Marx was just as conscientious from the literary as from the scientific point of view. Not only would he never base himself on a fact he was not absolutely sure of, he never allowed himself to talk of a thing before he had studied it thoroughly. He did not publish a single work without repeatedly revising it until he had found the most appropriate form. He could not bear to appear in public without thorough preparation. It would have been a torture for him to show his manuscripts before giving them the finishing touch.”
This was the approach the theoretician of the revolutionary proletariat used to follow in his work as that was the scientific approach; and the responsibility he took on himself was to create theories based on science so that the exploited can stand on scientific ground in all of their initiatives, in areas of organization and struggle. The revolutionary leader writes in Capital: “There is no royal road to science, and only those who do not dread the fatiguing climb of its steep paths have a chance of gaining its luminous summits.” The proletariat’s path of struggle based on science has no royal road.
The bourgeoisie proved Marx is their enemy, enemy of all the exploiting classes. The exploiting classes tried to silence him, and conspired against him. Lafargue writes:
[T]here was a conspiracy of silence against him and his work. The Eighteenth Brumaire, which proves that Marx was the only historian and politician of 1848 who understood and disclosed the real nature of the causes and results of the coup d’état of December 2, 1851, was completely ignored. In spite of the actuality of the work not a single bourgeois newspaper even mentioned it.The Poverty of Philosophy, an answer to the Philosophy of Poverty, and A Contribution to the Critique of Political Economy were likewise ignored.
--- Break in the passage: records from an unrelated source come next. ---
(* ===== verification/Paper.v ===== *)
(** * Paper messages

    [lxmf/paper.c]: a message signed and encrypted as bytes that can be printed, the URI
    with its URL-safe Base64, and the way back. Packing and unpacking are those of
    [Lxmf], encryption is that of [Identity]. *)

From Stdlib Require Import ZArith Lia.
From S2P Require Import Prelude Crypto Identity Request Sha256 Lxmf.

Module Paper.
Import Sha Lxmf.

(** ** The URI *)

Definition LXMF_PAPER_MAX_SIZE : nat := 2210.
(** "lxm://" *)
Definition LXMF_URI_SCHEME : list Z := [108; 120; 109; 58; 47; 47].
Definition LXMF_URI_SCHEME_LENGTH : nat := 6.
Definition LXMF_URI_MAX_CANONICAL_LENGTH : nat := 2953.
Definition LXMF_URI_MAX_INPUT_LENGTH : nat := 4096.

(** 'A' to 'Z', 'a' to 'z', '0' to '9', '-' and '_'. *)
Definition alphabet : list Z := seqZ 65 26 ++ seqZ 97 26 ++ seqZ 48 10 ++ [45; 95].

(** [uri[at++] = alphabet[value & 63u]] *)
Definition put_symbol (value : Z) (x : list Z * nat) : option (list Z * nat) :=
  c ← alphabet !! Z.to_nat (Z.land value 63); uri ← store x.1 x.2 c; Some (uri, S x.2).

(** The symbols of a group of which [left] bytes are there. *)
Definition put_group (value : Z) (left : nat) (x : list Z * nat) : option (list Z * nat) :=
  x ← put_symbol (Z.shiftr value 18) x;
  x ← put_symbol (Z.shiftr value 12) x;
  x ← (if (1 <? left)%nat then put_symbol (Z.shiftr value 6) x else Some x);
  if (2 <? left)%nat then put_symbol value x else Some x.
Lemma made_ok name cost fs ext k : parts_ok name cost fs ext k -> data_ok (made name cost fs ext k) /\ parsed (made name cost fs ext k) = made name cost fs ext k.
Proof.
  intros [(N1 & N2 & N3) Hc [F1 F2] (X1 & X2 & X3 & X4)]. unfold LXMF_DISPLAY_NAME_MAX, LXMF_ANNOUNCE_FUNCTIONS_MAX, LXMF_ANNOUNCE_EXTENSIONS_MAX in *.
  assert (name_of (made name cost fs ext k) = name) as En by (unfold name_of; cbn [made display_name display_name_len]; apply take_app_length).
  assert (extension_bytes (made name cost fs ext k) = ext) as Ee by (unfold extension_bytes; cbn [made extensions extensions_len]; apply take_app_length).
  assert (functions_of (made name cost fs ext k) = fs) as Ef.
  { unfold functions_of. cbn [made supported_function_count supported_functions features]. rewrite take_app_length. destruct fs as [|f fs]; [done|]. by cbn [length Nat.eqb andb]. }
  assert (forall m, bytes_ok (replicate m 0)) as Hz by (intros m; apply Forall_replicate; done). split.
  - constructor; rewrite ?En, ?Ee; cbn [made display_name supported_functions extensions display_name_len has_stamp_cost stamp_cost supported_function_count extensions_len extension_count].
    + rewrite !length_app, !length_replicate. lia.
    + split_and!; [done|by apply Forall_app|done].
    + destruct cost as [v|]; [|done]. intros _. by apply Hc.
    + split; [done|by apply Forall_app].
    + split_and!; [done|done|by apply Forall_app|done].
  - unfold parsed. rewrite En, Ee, Ef. f_equal. unfold cost_of. by destruct cost.
Qed.
(* ===== verification/PacketNode.v ===== *)
(** * The packet node

    [lxmf/packet_node.c]: the endpoint of small boards. It keeps its keys in a storage,
    announces itself, learns peers from verified announces, receives opportunistic
    messages, keeps those of unknown senders until they announce themselves, delivers each
    message once and proves the delivery. Callbacks do not call the node again, which the
    header requires of them. *)

From Stdlib Require Import ZArith Lia.
From S2P Require Import Prelude Platform Crypto Packet Identity Announce Request Sha256 Lxmf Utf8 Paper Delivery AnnounceData Handles.

Module PacketNode.
Import Sha Lxmf.

(** ** State *)

Definition PEERS : nat := 32.
Definition REPLAYS : nat := 32.
Definition PENDING : nat := 4.

Inductive lxmf_signature_state : Type := LXMF_SIGNATURE_VERIFIED | LXMF_SIGNATURE_UNVERIFIED | LXMF_SIGNATURE_FAILED.

Record lxmf_packet_node_stats : Type := {
  messages : Z; duplicates : Z; rejected : Z; unknown_senders : Z; proofs_queued : Z;
  unsupported_packets : Z;
  ingress : Z; malformed : Z; ifac_rejected : Z; announces : Z; learned_announces : Z;
  packet_types : list Z; other_destinations : Z; local_data : Z; local_other : Z;
  unsupported_data_layout : Z;
  pending_senders : Z; expired_pending : Z;
  last_message_status : lxmf_status;
  last_send_status : rns_status
}.

Record peer : Type := { peer_used : bool; peer_address : list Z; peer_identity : Identity.rns_identity; peer_timestamp : Z }.

(** [raw] is the first [length] bytes of the C array. *)
Record pending_packet : Type := { p_used : bool; p_raw : list Z; p_source : list Z; p_id : list Z; p_received_ms : Z }.

(** An entry of [replay] with its [replay_used]. *)
Record replay_entry : Type := { r_used : bool; r_id : list Z }.

(** [plain], [raw] and [body] are only used within a call. [accept]: whether the hook is
    set; [callback] likewise. *)
Record lxmf_packet_node : Type := {
  identity : Identity.rns_identity;
  ratchet_private : list Z; ratchet_public : list Z; address : list Z; name_hash : list Z;
  peers : list peer;
  next_peer : nat; next_replay : nat;
  last_announce : Z;
  replay : list replay_entry;
  pending : list pending_packet;
  callback : bool;
  accept : bool;
  stats : lxmf_packet_node_stats
}.

(** What [calloc] and [rns_hal_secure_zero] leave. *)
Definition zero_peer : peer := {| peer_used := false; peer_address := replicate 16 0; peer_identity := Identity.zero_identity; peer_timestamp := 0 |}.
Definition zero_pending : pending_packet := {| p_used := false; p_raw := []; p_source := replicate 16 0; p_id := replicate 32 0; p_received_ms := 0 |}.
Definition zero_stats : lxmf_packet_node_stats :=
  {| messages := 0; duplicates := 0; rejected := 0; unknown_senders := 0; proofs_queued := 0; unsupported_packets := 0; ingress := 0; malformed := 0; ifac_rejected := 0; announces := 0; learned_announces := 0;
     packet_types := replicate 4 0; other_destinations := 0; local_data := 0; local_other := 0; unsupported_data_layout := 0; pending_senders := 0; expired_pending := 0;
     last_message_status := LXMF_OK; last_send_status := RNS_OK |}.
Definition zero_node (callback : bool) : lxmf_packet_node :=
  {| identity := Identity.zero_identity; ratchet_private := replicate 32 0; ratchet_public := replicate 32 0; address := replicate 16 0; name_hash := replicate 10 0; peers := replicate PEERS zero_peer;
     next_peer := 0; next_replay := 0; last_announce := 0; replay := replicate REPLAYS {| r_used := false; r_id := replicate 32 0 |}; pending := replicate PENDING zero_pending; callback := callback; accept := false;
     stats := zero_stats |}.

Definition incr (x : Z) : Z := wrap64 (x + 1).
Definition decr (x : Z) : Z := wrap64 (x - 1).

(** ** The world outside

    Everything the node calls is in the log, the newest first, and may answer by all that
    is in it. *)

Inductive event : Type :=
| EClock | ERandom
| ERead | EWrite (record : list Z)
| EAccept (m : lxmf_message) (state : lxmf_signature_state) (packet : list Z)
| EDeliver (m : lxmf_message)
| ESend (packet : list Z) (status : rns_status).

(** The interface is borrowed: its owner starts and stops it. *)
Record world : Type := { log : list event; interface : Interface.rns_interface }.

Definition happens (e : event) (w : world) : world := {| log := e :: w.(log); interface := w.(interface) |}.

Section Node.
Context `{Crypto}.
(** Whether [malloc] succeeds for a size. *)
Variable malloc_ok : nat -> bool.
(** The answers of the clock, the random generator, the storage, the hook and the provider of
    the interface. *)
Variable clock : list event -> option Z.
Variable random : list event -> option (list Z).
Variable read : list event -> rns_status * list Z.
Variable write : list event -> rns_status.
Variable accept_answer : list event -> rns_status.
Variable answer : list Interface.call -> rns_status.

Definition send (raw : list Z) (w : world) : rns_status * world :=
  let x := Interface.rns_interface_send answer w.(interface) (SBytes raw) in
  (x.1, {| log := ESend raw x.1 :: w.(log); interface := x.2 |}).

(** "identity" *)
Definition IDENTITY_KEY : list Z := [105; 100; 101; 110; 116; 105; 116; 121].

Definition write_record (record : list Z) (w : world) : rns_status * world :=
  let w := happens (EWrite record) w in
  (Storage.rns_storage_write_atomic (λ _ _, write w.(log)) (Some IDENTITY_KEY) (SBytes record), w).

(** ** Peers *)

Definition is_peer (a : list Z) (p : peer) : bool := p.(peer_used) && bool_decide (p.(peer_address) = a).

Definition resolve (n : lxmf_packet_node) (source : list Z) : option Identity.rns_identity := peer_identity ∘ snd <$> list_find (λ p, is_peer source p = true) n.(peers).

(** ** Announcing *)

(** [app_data]: the encoded data "Heltec" of the announce. *)
Definition announce_data : AnnounceData.lxmf_announce_data :=
  {| AnnounceData.zero_data with AnnounceData.display_name := [72; 101; 108; 116; 101; 99] ++ replicate 122 0; AnnounceData.display_name_len := 6%nat |}.

(** The record in the storage: a version, the private keys, the ratchet and the time of the
    last announce. *)
Definition record_bytes (private_key ratchet : list Z) (timestamp : Z) : list Z := [1] ++ private_key ++ ratchet ++ ((λ i, wrap8 (Z.shiftr timestamp (56 - 8 * i))) <$> seqZ 0 8).

Definition announce_packet (n : lxmf_packet_node) (body : list Z) (context_flag : Z) : Packet.rns_packet :=
  {| Packet.header_type := 0; Packet.context_flag := context_flag; Packet.transport_type := 0; Packet.destination_type := 0; Packet.packet_type := 1; Packet.hops := 0;
     Packet.transport_id := replicate 16 0; Packet.destination_hash := n.(address); Packet.context := 0; Packet.data := SBytes body |}.

Definition set_send_status (status : rns_status) (n : lxmf_packet_node) : lxmf_packet_node :=
  let s := n.(stats) in {| n with stats := {| s with last_send_status := status |} |}.

Definition lxmf_packet_node_announce (n : lxmf_packet_node) (w : world) (timestamp : Z) : option (rns_status * lxmf_packet_node * world) :=
  if Announce.RNS_ANNOUNCE_MAX_TIMESTAMP <? timestamp then Some (RNS_ERROR_INVALID_ARGUMENT, n, w)
  else if n.(last_announce) =? Announce.RNS_ANNOUNCE_MAX_TIMESTAMP then Some (RNS_ERROR_OVERFLOW, n, w)
  else
    let timestamp := if timestamp <=? n.(last_announce) then n.(last_announce) + 1 else timestamp in
    let w := happens ERandom w in
    match random w.(log) with
    | None => Some (RNS_ERROR_CRYPTO, n, w)
    | Some prefix =>
        app ← AnnounceData.lxmf_announce_encode announce_data (Some (replicate 192 0)) 192 0;
        match app with
        | (LXMF_OK, Some app, app_len) =>
            app ← memread app 0 app_len;
            body ← Announce.rns_announce_build malloc_ok n.(identity) n.(address) n.(name_hash) prefix timestamp (Some n.(ratchet_public)) (SBytes app) (Some (replicate Packet.RNS_MTU 0)) Packet.RNS_MTU (Some 0%nat) (Some 0);
            match body with
            | (true, Some body, Some body_length, Some context_flag) =>
                body ← memread body 0 body_length;
                e ← Packet.rns_packet_encode (announce_packet n body context_flag) (Some (replicate Packet.RNS_MTU 0)) Packet.RNS_MTU (Some 0%nat);
                match e with
                | (true, Some raw, Some len) =>
                    raw ← memread raw 0 len;
                    match Identity.rns_identity_export_private n.(identity) with
                    | None => Some (RNS_ERROR_CRYPTO, n, w)
                    | Some key =>
                        let '(saved, w) := write_record (record_bytes key n.(ratchet_private) timestamp) w in
                        if negb (is_ok saved) then Some (saved, set_send_status saved n, w)
                        else
                          let '(status, w) := send raw w in
                          Some (status, set_send_status status {| n with last_announce := timestamp |}, w)
                    end
                | _ => Some (RNS_ERROR_OVERFLOW, n, w)
                end
            | _ => Some (RNS_ERROR_CRYPTO, n, w)
            end
        | _ => Some (RNS_ERROR_CRYPTO, n, w)
        end
    end.

(** ** Creating *)

(** [rns_destination_name_hash] and [rns_destination_hash] of "lxmf.delivery". *)
Definition delivery_name : option (option (list Z)) := Destination.rns_destination_name_hash (λ n, malloc_ok (Z.to_nat n)) (Some [108; 120; 109; 102]) (inr [Some [100; 101; 108; 105; 118; 101; 114; 121]]).

(** The node of a record that was read or written, or the status. *)
Definition load_record (n : lxmf_packet_node) (record : list Z) : option (rns_status * lxmf_packet_node) :=
  let last := shift_bytes (take 8 (drop 97 record)) in
  let ratchet := take 32 (drop 65 record) in
  a ← match Identity.rns_identity_from_private (take 64 (drop 1 record)) with Some i => d ← Delivery.delivery_hash malloc_ok i; Some (i, d) | None => Some (Identity.zero_identity, None) end;
  h ← delivery_name;
  Some (match a, rns_x25519_public_from_private ratchet, h with
        | (i, Some d), Some r, Some h =>
            (if Announce.RNS_ANNOUNCE_MAX_TIMESTAMP <? last then RNS_ERROR_PROTOCOL else RNS_OK,
             {| n with identity := i; ratchet_private := ratchet; ratchet_public := r; address := d; name_hash := h; last_announce := last |})
        | _, _, _ => (RNS_ERROR_CRYPTO, n)
        end).
Lemma qcnt_pop (x : ref) (sched : SchedClass) (q : Queues) :
  qcnt x q = ((match head (class_queue sched q) with
               | Some r => if Nat.eq_dec r x then 1 else 0
               | None => 0
               end) + qcnt x (pop_class sched q))%nat.
Proof.
  rewrite !qcnt_class, !class_queue_pop.
  destruct sched; cbn [SchedClass_eqb].
  - rewrite (cnt_tail x (class_queue FIFO q)). lia.
  - rewrite (cnt_tail x (class_queue RR q)). lia.
  - rewrite (cnt_tail x (class_queue CFS q)). lia.
  - rewrite (cnt_tail x (class_queue IDLE q)). lia.
Qed.

Lemma cnt_class_push (x : ref) (c' c : SchedClass) (r : ref) (vr : Q) (p : option Z)
    (n : nat) (q : Queues) :
  cnt x (class_queue c' (push_class c r vr p n q)) =
    ((if SchedClass_eqb c' c then if Nat.eq_dec r x then 1 else 0 else 0)
     + cnt x (class_queue c' q))%nat.
Proof.
  destruct c', c; cbn [SchedClass_eqb class_queue push_class queue_append
                       FIFO_fifo_1 RR_rr_1 CFS_cfs_1 IDLE_idle
                       set_FIFO_fifo_1 set_RR_rr_1 set_CFS_cfs_1 set_IDLE_idle];
    rewrite ?cnt_app, ?cnt_cons, ?cnt_nil, ?cnt_heappush; cbn [e_task]; lia.
Qed.

Lemma qcnt_push (x : ref) (c : SchedClass) (r : ref) (vr : Q) (p : option Z)
    (n : nat) (q : Queues) :
  qcnt x (push_class c r vr p n q) = ((if Nat.eq_dec r x then 1 else 0) + qcnt x q)%nat.
Proof.
  rewrite !qcnt_class, !cnt_class_push. destruct c; cbn [SchedClass_eqb]; lia.
Qed.

Lemma In_class_push (x : ref) (c' c : SchedClass) (r : ref) (vr : Q) (p : option Z)
    (n : nat) (q : Queues) :
  In x (class_queue c' (push_class c r vr p n q)) ->
  (c' = c /\ x = r) \/ In x (class_queue c' q).
Proof.
  intros H. apply cnt_pos_elem in H. rewrite cnt_class_push in H.
  destruct (SchedClass_eqb c' c) eqn:E.
  - destruct (Nat.eq_dec r x) as [->|Hne].
    + left. split; [|reflexivity]. destruct c', c; try discriminate; reflexivity.
    + right. apply cnt_pos_elem. lia.
  - right. apply cnt_pos_elem. lia.
Qed.

Lemma In_class_pop (x : ref) (c sched : SchedClass) (q : Queues) :
  In x (class_queue c (pop_class sched q)) -> In x (class_queue c q).
Proof.
  rewrite class_queue_pop. destruct (SchedClass_eqb c sched); [|auto].
  destruct (class_queue c q); [auto|]. cbn [tail]. now right.
Qed.

Lemma SchedClass_eqb_eq (a b : SchedClass) : SchedClass_eqb a b = true <-> a = b.
Proof. destruct a, b; cbn; split; congruence. Qed.

(** ** Preservation of [Placed] *)

Lemma lookup_insert_cases {A} (l : list A) (r x : nat) (a a' b : A) :
  l !! r = Some a -> <[r := a']> l !! x = Some b ->
  (x = r /\ b = a') \/ (x <> r /\ l !! x = Some b).
Proof.
  intros Hr Hx. destruct (Nat.eq_dec x r) as [->|Hne].
  - rewrite list_lookup_insert_eq in Hx by (eapply lookup_lt_Some; exact Hr).
    left. split; congruence.
  - rewrite list_lookup_insert_ne in Hx by congruence. now right.
Qed.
However, writes Lafargue, “The First International and the first book of Capital broke this conspiracy of silence after it had lasted fifteen years. Marx could no longer he ignored: the International developed and filled the world with the glory of its achievements.” And, Lafargue informs:
During a big strike which broke out in New York extracts from Capital were published in the form of leaflets to inspire the workers to endurance and show them how justified their claims were.
Marx, the revolutionary finds his theory is action, call to action, path to action. This is Marx, who wrote: Philosophy is to be realized through politics. (Letter to Ruge, March 13, 1843) This position led him to the position of a social revolutionary.